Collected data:
——

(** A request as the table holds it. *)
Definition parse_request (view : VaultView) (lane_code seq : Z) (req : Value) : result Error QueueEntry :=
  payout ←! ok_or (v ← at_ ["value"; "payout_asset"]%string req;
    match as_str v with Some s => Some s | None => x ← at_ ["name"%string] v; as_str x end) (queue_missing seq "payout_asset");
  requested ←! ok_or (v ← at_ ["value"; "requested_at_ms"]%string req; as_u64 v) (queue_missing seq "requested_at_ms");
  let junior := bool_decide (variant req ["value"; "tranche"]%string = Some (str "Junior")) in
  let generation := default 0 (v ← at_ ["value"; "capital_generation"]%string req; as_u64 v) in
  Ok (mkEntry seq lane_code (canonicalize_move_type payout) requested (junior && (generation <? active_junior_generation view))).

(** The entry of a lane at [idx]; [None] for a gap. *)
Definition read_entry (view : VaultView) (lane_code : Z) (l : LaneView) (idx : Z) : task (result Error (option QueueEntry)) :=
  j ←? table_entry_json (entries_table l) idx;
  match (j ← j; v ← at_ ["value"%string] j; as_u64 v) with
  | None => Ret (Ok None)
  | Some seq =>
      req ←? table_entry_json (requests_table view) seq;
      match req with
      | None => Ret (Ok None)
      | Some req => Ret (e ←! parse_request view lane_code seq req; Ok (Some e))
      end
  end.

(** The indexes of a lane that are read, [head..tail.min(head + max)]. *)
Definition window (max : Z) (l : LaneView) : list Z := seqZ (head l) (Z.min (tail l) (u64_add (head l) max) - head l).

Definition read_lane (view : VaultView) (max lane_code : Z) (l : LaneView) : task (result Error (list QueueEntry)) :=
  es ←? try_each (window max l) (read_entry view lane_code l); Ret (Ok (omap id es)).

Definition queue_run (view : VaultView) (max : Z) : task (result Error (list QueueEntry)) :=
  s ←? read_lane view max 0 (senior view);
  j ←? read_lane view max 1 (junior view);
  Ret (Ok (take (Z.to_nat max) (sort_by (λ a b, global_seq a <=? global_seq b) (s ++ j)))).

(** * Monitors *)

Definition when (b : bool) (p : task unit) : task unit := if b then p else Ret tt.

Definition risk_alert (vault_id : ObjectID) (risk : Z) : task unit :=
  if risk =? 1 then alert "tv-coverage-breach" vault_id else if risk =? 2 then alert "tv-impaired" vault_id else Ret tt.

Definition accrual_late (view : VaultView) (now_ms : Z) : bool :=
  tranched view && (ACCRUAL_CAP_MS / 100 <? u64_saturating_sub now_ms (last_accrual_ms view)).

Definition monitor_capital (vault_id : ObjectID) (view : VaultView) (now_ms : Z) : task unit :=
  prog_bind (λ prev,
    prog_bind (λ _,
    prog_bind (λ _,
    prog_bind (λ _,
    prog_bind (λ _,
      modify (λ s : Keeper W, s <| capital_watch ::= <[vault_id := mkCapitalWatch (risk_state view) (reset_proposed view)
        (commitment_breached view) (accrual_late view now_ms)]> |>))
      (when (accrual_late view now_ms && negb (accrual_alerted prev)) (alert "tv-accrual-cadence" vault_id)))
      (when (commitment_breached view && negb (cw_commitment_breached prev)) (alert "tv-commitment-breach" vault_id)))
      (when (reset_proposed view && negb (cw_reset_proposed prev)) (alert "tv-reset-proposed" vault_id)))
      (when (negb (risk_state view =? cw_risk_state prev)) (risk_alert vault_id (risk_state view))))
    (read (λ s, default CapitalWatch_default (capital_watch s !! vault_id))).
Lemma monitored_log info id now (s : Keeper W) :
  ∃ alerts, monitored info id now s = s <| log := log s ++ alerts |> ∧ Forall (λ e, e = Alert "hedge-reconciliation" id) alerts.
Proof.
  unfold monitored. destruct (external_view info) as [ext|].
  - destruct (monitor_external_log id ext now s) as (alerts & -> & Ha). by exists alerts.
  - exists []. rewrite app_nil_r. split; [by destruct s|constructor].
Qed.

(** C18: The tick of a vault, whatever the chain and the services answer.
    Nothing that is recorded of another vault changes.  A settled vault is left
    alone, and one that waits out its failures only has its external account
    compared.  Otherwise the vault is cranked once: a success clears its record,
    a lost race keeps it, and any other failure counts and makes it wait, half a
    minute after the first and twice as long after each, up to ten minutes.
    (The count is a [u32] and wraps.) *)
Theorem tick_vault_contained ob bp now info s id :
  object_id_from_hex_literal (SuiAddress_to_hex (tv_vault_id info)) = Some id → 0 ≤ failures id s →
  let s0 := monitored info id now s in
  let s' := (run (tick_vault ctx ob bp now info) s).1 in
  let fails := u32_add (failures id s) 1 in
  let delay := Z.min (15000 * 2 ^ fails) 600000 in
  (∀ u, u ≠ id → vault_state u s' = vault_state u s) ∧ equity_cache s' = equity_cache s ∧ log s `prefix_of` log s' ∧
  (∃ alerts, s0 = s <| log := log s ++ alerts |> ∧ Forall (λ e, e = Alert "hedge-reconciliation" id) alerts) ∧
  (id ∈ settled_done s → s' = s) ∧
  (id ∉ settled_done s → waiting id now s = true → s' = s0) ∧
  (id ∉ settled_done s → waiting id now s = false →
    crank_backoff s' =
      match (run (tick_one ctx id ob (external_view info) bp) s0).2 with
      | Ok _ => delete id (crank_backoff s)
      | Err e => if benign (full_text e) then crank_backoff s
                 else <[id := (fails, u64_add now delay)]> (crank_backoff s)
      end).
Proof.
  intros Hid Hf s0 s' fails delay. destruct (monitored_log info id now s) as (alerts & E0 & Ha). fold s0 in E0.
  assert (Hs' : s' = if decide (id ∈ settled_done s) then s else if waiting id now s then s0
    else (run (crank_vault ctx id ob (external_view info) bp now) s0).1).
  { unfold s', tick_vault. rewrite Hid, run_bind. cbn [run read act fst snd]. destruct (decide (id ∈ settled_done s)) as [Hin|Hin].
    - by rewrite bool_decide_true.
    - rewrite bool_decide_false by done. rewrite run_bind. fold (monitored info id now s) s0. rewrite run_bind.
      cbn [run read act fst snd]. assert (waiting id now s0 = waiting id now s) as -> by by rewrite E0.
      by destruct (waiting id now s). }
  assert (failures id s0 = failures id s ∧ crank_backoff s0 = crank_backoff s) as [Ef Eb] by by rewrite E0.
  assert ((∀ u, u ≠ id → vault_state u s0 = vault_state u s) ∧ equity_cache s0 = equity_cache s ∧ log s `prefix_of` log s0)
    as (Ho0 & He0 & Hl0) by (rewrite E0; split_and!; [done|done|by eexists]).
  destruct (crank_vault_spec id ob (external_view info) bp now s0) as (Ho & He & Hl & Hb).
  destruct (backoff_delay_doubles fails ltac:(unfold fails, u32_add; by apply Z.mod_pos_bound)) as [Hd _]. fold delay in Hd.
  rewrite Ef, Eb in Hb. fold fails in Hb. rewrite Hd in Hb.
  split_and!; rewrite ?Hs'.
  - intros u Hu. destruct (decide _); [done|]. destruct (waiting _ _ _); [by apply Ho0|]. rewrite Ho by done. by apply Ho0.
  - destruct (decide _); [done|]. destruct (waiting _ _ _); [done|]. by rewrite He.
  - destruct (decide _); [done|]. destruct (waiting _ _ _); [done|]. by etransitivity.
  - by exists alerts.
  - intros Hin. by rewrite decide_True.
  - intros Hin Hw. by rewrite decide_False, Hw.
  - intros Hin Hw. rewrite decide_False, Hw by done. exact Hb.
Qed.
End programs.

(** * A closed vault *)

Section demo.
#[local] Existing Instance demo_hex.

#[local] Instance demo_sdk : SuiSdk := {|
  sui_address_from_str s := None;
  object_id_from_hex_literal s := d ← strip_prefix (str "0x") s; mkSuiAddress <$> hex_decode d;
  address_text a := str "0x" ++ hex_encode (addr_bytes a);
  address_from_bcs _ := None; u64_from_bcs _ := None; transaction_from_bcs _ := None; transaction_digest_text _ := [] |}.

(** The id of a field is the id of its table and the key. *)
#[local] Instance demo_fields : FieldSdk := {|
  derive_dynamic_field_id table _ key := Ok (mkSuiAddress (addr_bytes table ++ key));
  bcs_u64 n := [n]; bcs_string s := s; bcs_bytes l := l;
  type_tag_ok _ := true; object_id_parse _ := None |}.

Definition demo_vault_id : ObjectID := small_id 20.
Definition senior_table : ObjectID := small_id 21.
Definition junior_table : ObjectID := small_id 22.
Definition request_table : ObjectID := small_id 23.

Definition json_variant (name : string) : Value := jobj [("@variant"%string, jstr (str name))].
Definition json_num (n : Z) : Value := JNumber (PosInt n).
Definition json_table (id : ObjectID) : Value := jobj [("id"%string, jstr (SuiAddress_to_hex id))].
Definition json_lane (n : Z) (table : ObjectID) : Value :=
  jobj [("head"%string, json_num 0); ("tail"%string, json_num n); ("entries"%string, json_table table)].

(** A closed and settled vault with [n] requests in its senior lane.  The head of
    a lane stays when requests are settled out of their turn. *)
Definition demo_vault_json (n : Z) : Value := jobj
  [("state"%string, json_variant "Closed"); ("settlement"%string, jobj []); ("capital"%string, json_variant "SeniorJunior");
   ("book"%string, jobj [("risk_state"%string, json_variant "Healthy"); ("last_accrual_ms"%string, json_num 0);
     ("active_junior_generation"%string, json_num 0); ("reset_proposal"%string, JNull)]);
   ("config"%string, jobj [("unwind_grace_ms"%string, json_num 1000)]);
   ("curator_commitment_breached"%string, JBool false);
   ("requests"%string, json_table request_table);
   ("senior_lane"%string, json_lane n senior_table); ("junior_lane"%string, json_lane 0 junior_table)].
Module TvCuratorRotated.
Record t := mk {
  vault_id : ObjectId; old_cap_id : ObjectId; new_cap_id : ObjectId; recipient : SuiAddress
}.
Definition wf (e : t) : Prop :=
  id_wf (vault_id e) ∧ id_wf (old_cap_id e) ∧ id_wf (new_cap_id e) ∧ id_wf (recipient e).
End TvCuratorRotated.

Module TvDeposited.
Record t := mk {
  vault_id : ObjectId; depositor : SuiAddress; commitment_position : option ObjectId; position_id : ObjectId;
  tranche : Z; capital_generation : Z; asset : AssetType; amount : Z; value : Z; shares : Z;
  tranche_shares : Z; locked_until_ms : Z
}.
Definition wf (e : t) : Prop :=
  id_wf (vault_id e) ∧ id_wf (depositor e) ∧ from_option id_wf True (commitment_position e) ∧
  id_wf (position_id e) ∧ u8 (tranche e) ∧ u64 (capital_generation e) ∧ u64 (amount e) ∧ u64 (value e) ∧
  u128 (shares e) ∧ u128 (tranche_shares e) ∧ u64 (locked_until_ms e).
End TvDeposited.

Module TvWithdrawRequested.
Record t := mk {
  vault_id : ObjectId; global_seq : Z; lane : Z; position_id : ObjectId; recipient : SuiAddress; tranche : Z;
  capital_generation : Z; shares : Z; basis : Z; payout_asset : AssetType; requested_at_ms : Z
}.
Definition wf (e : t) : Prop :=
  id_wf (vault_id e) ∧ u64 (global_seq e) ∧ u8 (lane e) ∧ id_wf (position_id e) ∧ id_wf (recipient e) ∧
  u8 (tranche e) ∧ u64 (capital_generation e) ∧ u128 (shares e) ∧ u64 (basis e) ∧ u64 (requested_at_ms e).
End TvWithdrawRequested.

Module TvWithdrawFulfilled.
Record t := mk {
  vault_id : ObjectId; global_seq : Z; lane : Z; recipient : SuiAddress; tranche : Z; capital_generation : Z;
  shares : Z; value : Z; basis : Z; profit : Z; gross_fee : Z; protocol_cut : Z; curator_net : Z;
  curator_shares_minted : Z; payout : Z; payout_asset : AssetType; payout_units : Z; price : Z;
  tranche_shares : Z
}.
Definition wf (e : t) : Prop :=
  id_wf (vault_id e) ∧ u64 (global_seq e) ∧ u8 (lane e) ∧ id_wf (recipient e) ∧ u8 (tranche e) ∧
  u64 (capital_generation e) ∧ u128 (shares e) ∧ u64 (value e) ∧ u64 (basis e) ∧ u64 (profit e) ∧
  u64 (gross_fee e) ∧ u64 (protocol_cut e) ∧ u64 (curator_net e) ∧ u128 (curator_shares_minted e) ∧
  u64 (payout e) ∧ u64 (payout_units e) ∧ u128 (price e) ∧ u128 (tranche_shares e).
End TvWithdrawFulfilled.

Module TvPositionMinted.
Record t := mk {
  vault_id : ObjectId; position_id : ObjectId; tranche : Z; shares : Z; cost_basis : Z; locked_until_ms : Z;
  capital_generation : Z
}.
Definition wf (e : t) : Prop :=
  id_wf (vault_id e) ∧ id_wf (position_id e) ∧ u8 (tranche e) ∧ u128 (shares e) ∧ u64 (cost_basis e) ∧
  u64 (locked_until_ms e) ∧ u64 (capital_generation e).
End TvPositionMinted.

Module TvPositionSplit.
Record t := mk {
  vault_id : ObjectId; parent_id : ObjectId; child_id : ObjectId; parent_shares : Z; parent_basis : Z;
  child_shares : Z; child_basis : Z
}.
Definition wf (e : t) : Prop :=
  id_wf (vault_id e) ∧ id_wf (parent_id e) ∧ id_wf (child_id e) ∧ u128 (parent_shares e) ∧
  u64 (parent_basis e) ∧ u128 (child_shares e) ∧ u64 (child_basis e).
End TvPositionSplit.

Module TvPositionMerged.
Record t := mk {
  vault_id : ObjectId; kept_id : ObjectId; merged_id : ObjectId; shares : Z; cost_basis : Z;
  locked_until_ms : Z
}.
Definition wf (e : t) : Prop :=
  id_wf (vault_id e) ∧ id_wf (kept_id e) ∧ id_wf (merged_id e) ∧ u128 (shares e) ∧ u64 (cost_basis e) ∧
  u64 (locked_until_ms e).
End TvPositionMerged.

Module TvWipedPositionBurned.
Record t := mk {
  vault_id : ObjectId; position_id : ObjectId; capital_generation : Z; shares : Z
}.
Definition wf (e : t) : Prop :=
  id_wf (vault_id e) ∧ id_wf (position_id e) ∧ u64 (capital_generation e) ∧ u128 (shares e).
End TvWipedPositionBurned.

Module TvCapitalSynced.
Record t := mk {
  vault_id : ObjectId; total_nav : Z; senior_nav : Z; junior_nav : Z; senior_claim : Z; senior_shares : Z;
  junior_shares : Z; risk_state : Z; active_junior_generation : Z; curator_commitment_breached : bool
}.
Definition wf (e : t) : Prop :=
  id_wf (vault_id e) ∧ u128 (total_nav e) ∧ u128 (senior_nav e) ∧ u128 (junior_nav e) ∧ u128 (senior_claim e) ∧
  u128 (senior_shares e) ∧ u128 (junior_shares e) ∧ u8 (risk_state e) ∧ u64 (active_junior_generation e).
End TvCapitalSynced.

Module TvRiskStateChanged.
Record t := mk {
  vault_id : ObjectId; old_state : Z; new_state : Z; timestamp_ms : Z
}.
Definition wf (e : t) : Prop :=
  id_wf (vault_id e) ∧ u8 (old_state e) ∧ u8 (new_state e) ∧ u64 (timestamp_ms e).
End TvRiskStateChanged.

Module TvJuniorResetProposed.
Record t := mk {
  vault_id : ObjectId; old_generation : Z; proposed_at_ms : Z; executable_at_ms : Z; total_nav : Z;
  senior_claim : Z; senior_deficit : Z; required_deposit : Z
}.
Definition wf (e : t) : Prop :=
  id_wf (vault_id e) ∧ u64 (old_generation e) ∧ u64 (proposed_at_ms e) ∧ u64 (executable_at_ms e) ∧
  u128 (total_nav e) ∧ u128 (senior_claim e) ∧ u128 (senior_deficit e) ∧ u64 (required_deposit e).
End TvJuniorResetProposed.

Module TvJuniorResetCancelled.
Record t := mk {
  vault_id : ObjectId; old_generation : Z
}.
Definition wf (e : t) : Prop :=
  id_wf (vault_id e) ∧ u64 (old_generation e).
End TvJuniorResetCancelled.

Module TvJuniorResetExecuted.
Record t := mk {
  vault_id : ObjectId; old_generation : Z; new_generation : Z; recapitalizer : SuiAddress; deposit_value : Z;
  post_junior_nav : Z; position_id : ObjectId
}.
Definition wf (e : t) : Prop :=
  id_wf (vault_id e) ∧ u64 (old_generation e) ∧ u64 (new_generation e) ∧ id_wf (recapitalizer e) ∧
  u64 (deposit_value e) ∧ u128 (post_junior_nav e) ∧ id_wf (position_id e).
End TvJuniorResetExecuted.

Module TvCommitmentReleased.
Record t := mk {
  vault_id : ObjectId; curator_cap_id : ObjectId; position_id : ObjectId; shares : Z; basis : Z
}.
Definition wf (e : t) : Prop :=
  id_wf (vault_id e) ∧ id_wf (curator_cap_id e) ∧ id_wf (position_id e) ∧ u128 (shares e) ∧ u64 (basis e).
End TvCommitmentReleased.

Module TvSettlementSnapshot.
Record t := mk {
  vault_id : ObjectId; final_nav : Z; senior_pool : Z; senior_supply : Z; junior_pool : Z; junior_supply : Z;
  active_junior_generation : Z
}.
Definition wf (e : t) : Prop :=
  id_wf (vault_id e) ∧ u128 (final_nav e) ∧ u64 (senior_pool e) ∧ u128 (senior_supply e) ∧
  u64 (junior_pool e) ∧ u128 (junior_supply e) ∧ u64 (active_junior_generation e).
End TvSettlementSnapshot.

——

In exact wording, restate the lines of the data above from the first through the one holding "match req with", and stop after that line.

(** A request as the table holds it. *)
Definition parse_request (view : VaultView) (lane_code seq : Z) (req : Value) : result Error QueueEntry :=
  payout ←! ok_or (v ← at_ ["value"; "payout_asset"]%string req;
    match as_str v with Some s => Some s | None => x ← at_ ["name"%string] v; as_str x end) (queue_missing seq "payout_asset");
  requested ←! ok_or (v ← at_ ["value"; "requested_at_ms"]%string req; as_u64 v) (queue_missing seq "requested_at_ms");
  let junior := bool_decide (variant req ["value"; "tranche"]%string = Some (str "Junior")) in
  let generation := default 0 (v ← at_ ["value"; "capital_generation"]%string req; as_u64 v) in
  Ok (mkEntry seq lane_code (canonicalize_move_type payout) requested (junior && (generation <? active_junior_generation view))).

(** The entry of a lane at [idx]; [None] for a gap. *)
Definition read_entry (view : VaultView) (lane_code : Z) (l : LaneView) (idx : Z) : task (result Error (option QueueEntry)) :=
  j ←? table_entry_json (entries_table l) idx;
  match (j ← j; v ← at_ ["value"%string] j; as_u64 v) with
  | None => Ret (Ok None)
  | Some seq =>
      req ←? table_entry_json (requests_table view) seq;
      match req with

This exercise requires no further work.